Nice poursuivra son engagement en tant que ville zéro plastique. Nous allons aussi renforcer l’aire marine protégée urbaine, unique en Méditerranée, pour préserver la biodiversité dans notre baie et favoriser une exploitation raisonnée des ressources marines. Et enfin, nous avons souhaité que le siège des villes et régions côtières soit implanté à Nice. Cela fera de notre territoire un hub permanent d’innovation, de dialogue et de coopération entre territoires maritimes du monde entier. Ce que je souhaite, c’est que Nice devienne une capitale méditerranéenne de l’engagement pour l’océan. Que les générations futures puissent dire : « C’est ici que les choses ont commencé à changer. »

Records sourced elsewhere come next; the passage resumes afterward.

(** [x < 0] holds of the negative finite floats and of minus infinity. *)
Lemma flt_zero_inv (x : float) :
  flt x fzero = true →
  x = S754_infinity true ∨ ∃ m e, x = S754_finite true m e.
Proof.
  destruct x as [s|s| |s m e]; unfold flt, SFltb; simpl; try done.
  - destruct s; [by left | done].
  - destruct s; [right; eauto | done].
Qed.

Lemma flt_zero_minus (d : nat) (x : float) :
  flt x fzero = true → ∃ rest, format_f d x = "-" +:+ rest.
Proof.
  intros [->|(m & e & ->)]%flt_zero_inv; simpl; eauto.
Qed.

Lemma flt_zero_not_fle (x : float) : flt x fzero = true → fle fzero x = false.
Proof.
  intros [->|(m & e & ->)]%flt_zero_inv; reflexivity.
Qed.

(** A [str] is indexed by code point, not by byte. *)
Example getitem_code_point :
  code_points "a€b" = ["a"; "€"; "b"]
  ∧ getitem (VStr "a€b") 1 = Ok (VStr "€")
  ∧ getitem (VStr "€") 1 = Raise IndexError.
Proof. repeat split. Qed.

End PyFacts.

(** ** Floats: the quotient of a 64-bit integer by 1000 is finite *)

Module FloatFacts.
Import Py.

Lemma digits2_pos_gt (p : positive) : Zpos p < 2 ^ Zpos (digits2_pos p).
Proof.
  induction p as [p IH|p IH|]; simpl digits2_pos;
    rewrite ?Pos2Z.inj_succ, ?Z.pow_succ_r by lia; lia.
Qed.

Comment envisagez-vous la collaboration entre villes côtières du monde entier pour créer un réseau d’engagements concrets et partagés sur la protection des océans ?

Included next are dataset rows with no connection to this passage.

(** * plain_vit: the metrics utilities, the driver's step arithmetic and the
      Vision Transformer's construction and forward contract.

    The Python sources are [main.py] (driver, [AverageMeter], [ProgressMeter])
    and [simple_vit.py] ([posemb_sincos_2d], [SimpleVisionTransformer]).

    Conventions of the embedding
    - a Python [int] is a [Z]; a Python number that may be a float (meter
      values, accuracies, the quotient of a true division) is an exact rational
      [Q]: rounding of binary floating point is not modelled;
    - a tensor entry is a real number [R]; a vector is a [list R].  Division
      of reals is total, so where torch would produce NaN or an infinity
      (the frequency [0 / 0] of [posemb_sincos_2d] at [dim = 4], a mean over
      no tokens, non-finite pixels) the model does not follow it;
    - a raised exception is the [Raise] case of [result];
    - an object that a method mutates is passed in and returned. *)

From Stdlib Require Import ZArith QArith Qround Qabs String Ascii List Bool Lia Lqa.
From Stdlib Require Import Reals Lra.
From Stdlib Require Import DecimalString DecimalNat DecimalZ DecimalFacts.
From stdpp Require Import gmap.
Import ListNotations.

Local Open Scope string_scope.
Local Open Scope Z_scope.

(* String concatenation and list prefixes unfold on constructors, as in the
   Standard Library. *)
#[local] Arguments String.append !_ _ / : simpl nomatch.
#[local] Arguments firstn {A} !_ !_ / : simpl nomatch.

(** ** Python exceptions and results *)

(** The exceptions that the modelled code raises.  [Unmodelled] marks a call
    that leaves the modelled subset of a built-in (a format spec that the
    sources never use): Python may well return there. *)

Inductive exn : Type :=
| AssertionError (msg : string)
| ZeroDivisionError
| ValueError (msg : string)
| KeyError (key : string)
| IndexError (msg : string)
| AttributeError (name : string)
| RuntimeError (msg : string)
| Unmodelled (what : string).

Inductive result (A : Type) : Type :=
| Ok (a : A)
| Raise (e : exn).

Arguments Ok {A} a.
Arguments Raise {A} e.

Definition bind {A B : Type} (r : result A) (k : A -> result B) : result B :=
  match r with
  | Ok a => k a
  | Raise e => Raise e
  end.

C.E. : Pour protéger l’océan, il faut un multilatéralisme des territoires. On ne construira pas l’avenir de l’océan sans les territoires qui vivent à son contact quotidien. Les villes côtières, les régions littorales, les États insulaires sont en première ligne face aux effets du changement climatique, à la montée des eaux, à l’érosion, aux pollutions. Ce sont eux qui inventent les solutions. C’est pourquoi nous réunirons 500 maires et gouverneurs du monde entier pour cette première Coalition mondiale de villes et régions cotières. Cette Coalition reposera sur une charte d’engagements clairs, que chaque ville ou région signera. Elle sera abritée sous pavillon des Nations unies, et nous y travaillons activement avec nos partenaires institutionnels. J’en serai le président fondateur. Le chef Raoni nous a fait l’honneur d’accepter d’être le parrain de cette Coalition, assurant le lien symbolique et politique entre l’UNOC3 à Nice et la COP30 à Belém, en Amazonie. Nous avons d’ores et déjà lancé 6 groupes de travail structurés, dont le premier est spécifiquement dédié à l’échange de bonnes pratiques, de solutions locales et d’innovations entre les villes et régions membres. Et surtout : ce réseau vivra dans la durée. Entre deux UNOC, tous les trois ans, les élus se retrouveront chaque année pour faire avancer les engagements et coordonner les actions. Ce que nous bâtissons, c’est une forme de multilatéralisme territorial, incarné, concret. Parce que protéger l’océan, ce n’est pas qu’une affaire de sommets entre chefs d’État, c’est une mobilisation collective des villes, des femmes, des hommes, des solutions locales.
Enfin, si vous aviez un message à adresser aux citoyens de Nice et du monde entier sur leur rôle dans la préservation des océans, quel serait-il ?
C.E. : L’océan est notre avenir commun. Ce combat, nous devons le porter ensemble. Je veux m’adresser aux Niçoises, aux Niçois, et à toutes celles et ceux qui, à travers le monde, se sentent concernés par l’avenir de notre planète bleue. L’océan n’est pas une frontière. C’est ce qui nous relie. C’est notre mémoire, notre respiration, notre climat, notre avenir. Mais aujourd’hui, il étouffe, sous le poids du plastique, de la surexploitation, du dérèglement climatique. Et il ne se relèvera que si nous nous levons collectivement pour lui. Rien ne sera possible sans l’engagement des citoyens. Car protéger l’océan, c’est aussi repenser nos gestes du quotidien, notre consommation, notre rapport au vivant. C’est refuser le fatalisme. C’est croire en la force du collectif. Ce combat, c’est celui de notre siècle. Et nous le mènerons ensemble. Depuis Nice, pour la Méditerranée et pour le monde entier.